(* ===== verification/Startup.v ===== *)
(** From a new object to the running program (arqmamq.h, arqmamq.cpp, auth.cpp, jobs.cpp,
    proxy.cpp): the calls that configure it before [start()], in any order, and all that
    [proxy_loop] does before its first iteration.  The states Loop.v and System.v start
    from are the ones that come out of it. *)
From S2P Require Import Prelude BtValue BtSerialize BtCodec Address Commands Connections Control Auth Net NetInv Sockets Batch Admission Scheduler BatchOwner SchedulerInv Frame Proxy Timers Loop Handover LoopInv Worker WorkerInv System Lifecycle.
Open Scope Z_scope.

(** ** Configuration *)

(** What the calls before [start()] change. *)
Record setup : Type := mkSetup {
  su_registry : registry;
  su_threads : thread_config;
  su_tagged : list (run_info * bool * list batch_job);
  su_binds : list bind_data;
  su_active : gset bytes;
  su_timers : timers;
  su_next_timer : Z                       (* next_timer_id *)
}.

(** [hardware_concurrency] may be 0 when it is not known. *)
Definition new_setup (hardware_concurrency : Z) : setup :=
  mkSetup empty_registry (mkThreads (Z.max 1 (it_cast c_int hardware_concurrency)) (-1) (-1)) [] [] ∅ no_timers 1.

Inductive config_call : Type :=
  | cc_category (name : bytes) (access_level : Access) (reserved max_queue_ : Z)
  | cc_command (cat_ name : bytes) (cb : callback)
  | cc_request_command (cat_ name : bytes) (cb : callback)
  | cc_alias (from to : bytes)
  | cc_tagged_thread (name : bytes)
  | cc_batch_threads (threads : Z)
  | cc_reply_threads (threads : Z)
  | cc_general_threads (threads : Z)
  | cc_listen (curve_ : bool) (bind_addr_ : bytes) (allow : callback)
  | cc_set_sns (pubkeys : gset bytes)
  | cc_update_sns (added removed : gset bytes)
  | cc_timer (zmq_id : Z) (job : callback) (interval : Z) (squelch : bool) (thread : option Z)
  | cc_cancel_timer (timer_id : Z).

(** A change of the registry alone. *)
Definition on_registry (m : M registry unit) (su : setup) : outcome setup :=
  match m (su_registry su) with
  | (Ok _, r) => Ok (mkSetup r (su_threads su) (su_tagged su) (su_binds su) (su_active su) (su_timers su) (su_next_timer su))
  | (Throw e, _) => Throw e
  | (UB, _) => UB
  | (Diverge, _) => Diverge
  end.
Definition on_threads (t : outcome thread_config) (su : setup) : outcome setup :=
  t ← t; Ok (mkSetup (su_registry su) t (su_tagged su) (su_binds su) (su_active su) (su_timers su) (su_next_timer su)).

(** There are no connections yet: the service node calls change the active set only. *)
Definition on_active (f : conns → outcome conns) (su : setup) : outcome setup :=
  cs ← f (fresh_conns (su_active su));
  Ok (mkSetup (su_registry su) (su_threads su) (su_tagged su) (su_binds su) (active_service_nodes cs) (su_timers su) (su_next_timer su)).

(** The proxy thread does not run yet: timers are added and cancelled directly.  [zmq_id]
    is what [zmq_timers_add] returns. *)
Definition on_timers (t : timers) (next : Z) (su : setup) : setup :=
  mkSetup (su_registry su) (su_threads su) (su_tagged su) (su_binds su) (su_active su) t next.

Definition configure (c : config_call) (su : setup) : outcome setup :=
  match c with
  | cc_category name a res mq => on_registry (add_category name a res mq) su
  | cc_command cat_ name cb => on_registry (add_command cat_ name cb) su
  | cc_request_command cat_ name cb => on_registry (add_request_command cat_ name cb) su
  | cc_alias from to => on_registry (add_command_alias from to) su
  | cc_tagged_thread name =>
      '(_, tagged) ← add_tagged_thread false name (su_tagged su);
      Ok (mkSetup (su_registry su) (su_threads su) tagged (su_binds su) (su_active su) (su_timers su) (su_next_timer su))
  | cc_batch_threads n => on_threads (set_batch_threads false n (su_threads su)) su
  | cc_reply_threads n => on_threads (set_reply_threads false n (su_threads su)) su
  | cc_general_threads n => on_threads (set_general_threads false n (su_threads su)) su
  | cc_listen curve_ addr allow =>
      binds ← listen false curve_ addr allow (su_binds su);
      Ok (mkSetup (su_registry su) (su_threads su) (su_tagged su) binds (su_active su) (su_timers su) (su_next_timer su))
  | cc_set_sns keys => on_active (proxy_set_active_sns keys) su
  | cc_update_sns added removed => on_active (proxy_update_active_sns added removed) su
  | cc_timer zmq_id job interval squelch thread =>
      '(_, next, _, t, _) ← add_timer false zmq_id (su_next_timer su) job interval squelch thread (su_timers su);
      Ok (on_timers t next su)
  | cc_cancel_timer timer_id => let '(_, t, _) := cancel_timer false timer_id (su_timers su) in Ok (on_timers t (su_next_timer su) su)
  end.

(** What [add_timer] has done when zmq refuses the timer and it throws. *)
Definition timer_refused (su : setup) : setup :=
  on_timers (mkTimers true (timer_jobs (su_timers su)) (timer_zmq_id (su_timers su)) (closures (su_timers su)))
    (it_cast c_int (su_next_timer su + 1)) su.

(** The numbers passed fit their types: [unsigned int] reservations; the thread of a timer
    is [run_in_proxy], none, or one that [add_tagged_thread] has returned. *)
Definition call_fits (c : config_call) (su : setup) : Prop :=
  match c with
  | cc_category _ _ res _ => 0 <= res < 2 ^ 32
  | cc_timer _ _ _ _ thread => -1 <= default 0 thread <= Z.of_nat (length (su_tagged su))
  | _ => True
  end.

(** A call that throws leaves the object as it was, but for [add_timer], and the caller
    may go on. *)
Inductive configured (hardware_concurrency : Z) : setup → Prop :=
  | configured_new : configured hardware_concurrency (new_setup hardware_concurrency)
  | configured_call c su su' : configured hardware_concurrency su → call_fits c su → configure c su = Ok su' → configured hardware_concurrency su'
  | configured_refused su : configured hardware_concurrency su → configured hardware_concurrency (timer_refused su).

(** ** What [proxy_loop] does before its loop *)

(** [chown] is whether the call succeeds for a path, [timer_ok] whether
    [zmq_timers_add] accepts the cleanup timer, and [msgs] what arrives on the workers'
    socket. *)
Definition startup_route (x : run_info * bool * list batch_job) : bytes := worker_routing_id x.1.1.

Definition tell_started (tagged : list (run_info * bool * list batch_job)) (th : gmap bytes wthread) : gmap bytes wthread :=
  foldl (λ th rt, post (B "START") rt th) th (startup_route <$> tagged).

(** The timers get their zmq object, if they have none, for the cleanup timer, which is
    not in [timer_jobs]. *)
Definition start_timers (t : timers) : timers := mkTimers true (timer_jobs t) (timer_zmq_id t) (closures t).

Definition proxy_startup (c : settings) (bind_ok chown : bytes → bool) (timer_ok : bool) (msgs : list (list bytes)) (su : setup) : outcome system :=
  s ← proxy_start (su_threads su) (categories (su_registry su)) (su_tagged su);
  if negb (bool_decide (workers s = [])) then Throw logic_error
  else
    tb ← proxy_bind bind_ok (su_binds su) (su_active su);
    _ ← set_owners c chown (su_binds su);
    if negb timer_ok then Throw zmq_error_t
    else
      match await_tagged (list_to_set (startup_route <$> su_tagged su)) msgs with
      | None => Diverge                       (* it waits for more messages *)
      | Some rest =>
          Ok (mkSystem (mkProxy (mkNet tb ∅) (start_timers (su_timers su)) s ∅ [])
                (tell_started (su_tagged su) (waiting_threads (length (su_tagged su)))) rest)
      end.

• • •

To do →
Print, without alteration, only the lines above between the one holding "on_timers (mkTimers true" and the one holding "res < 2 ^ 32", inclusive.

Output →
  on_timers (mkTimers true (timer_jobs (su_timers su)) (timer_zmq_id (su_timers su)) (closures (su_timers su)))
    (it_cast c_int (su_next_timer su + 1)) su.

(** The numbers passed fit their types: [unsigned int] reservations; the thread of a timer
    is [run_in_proxy], none, or one that [add_tagged_thread] has returned. *)
Definition call_fits (c : config_call) (su : setup) : Prop :=
  match c with
  | cc_category _ _ res _ => 0 <= res < 2 ^ 32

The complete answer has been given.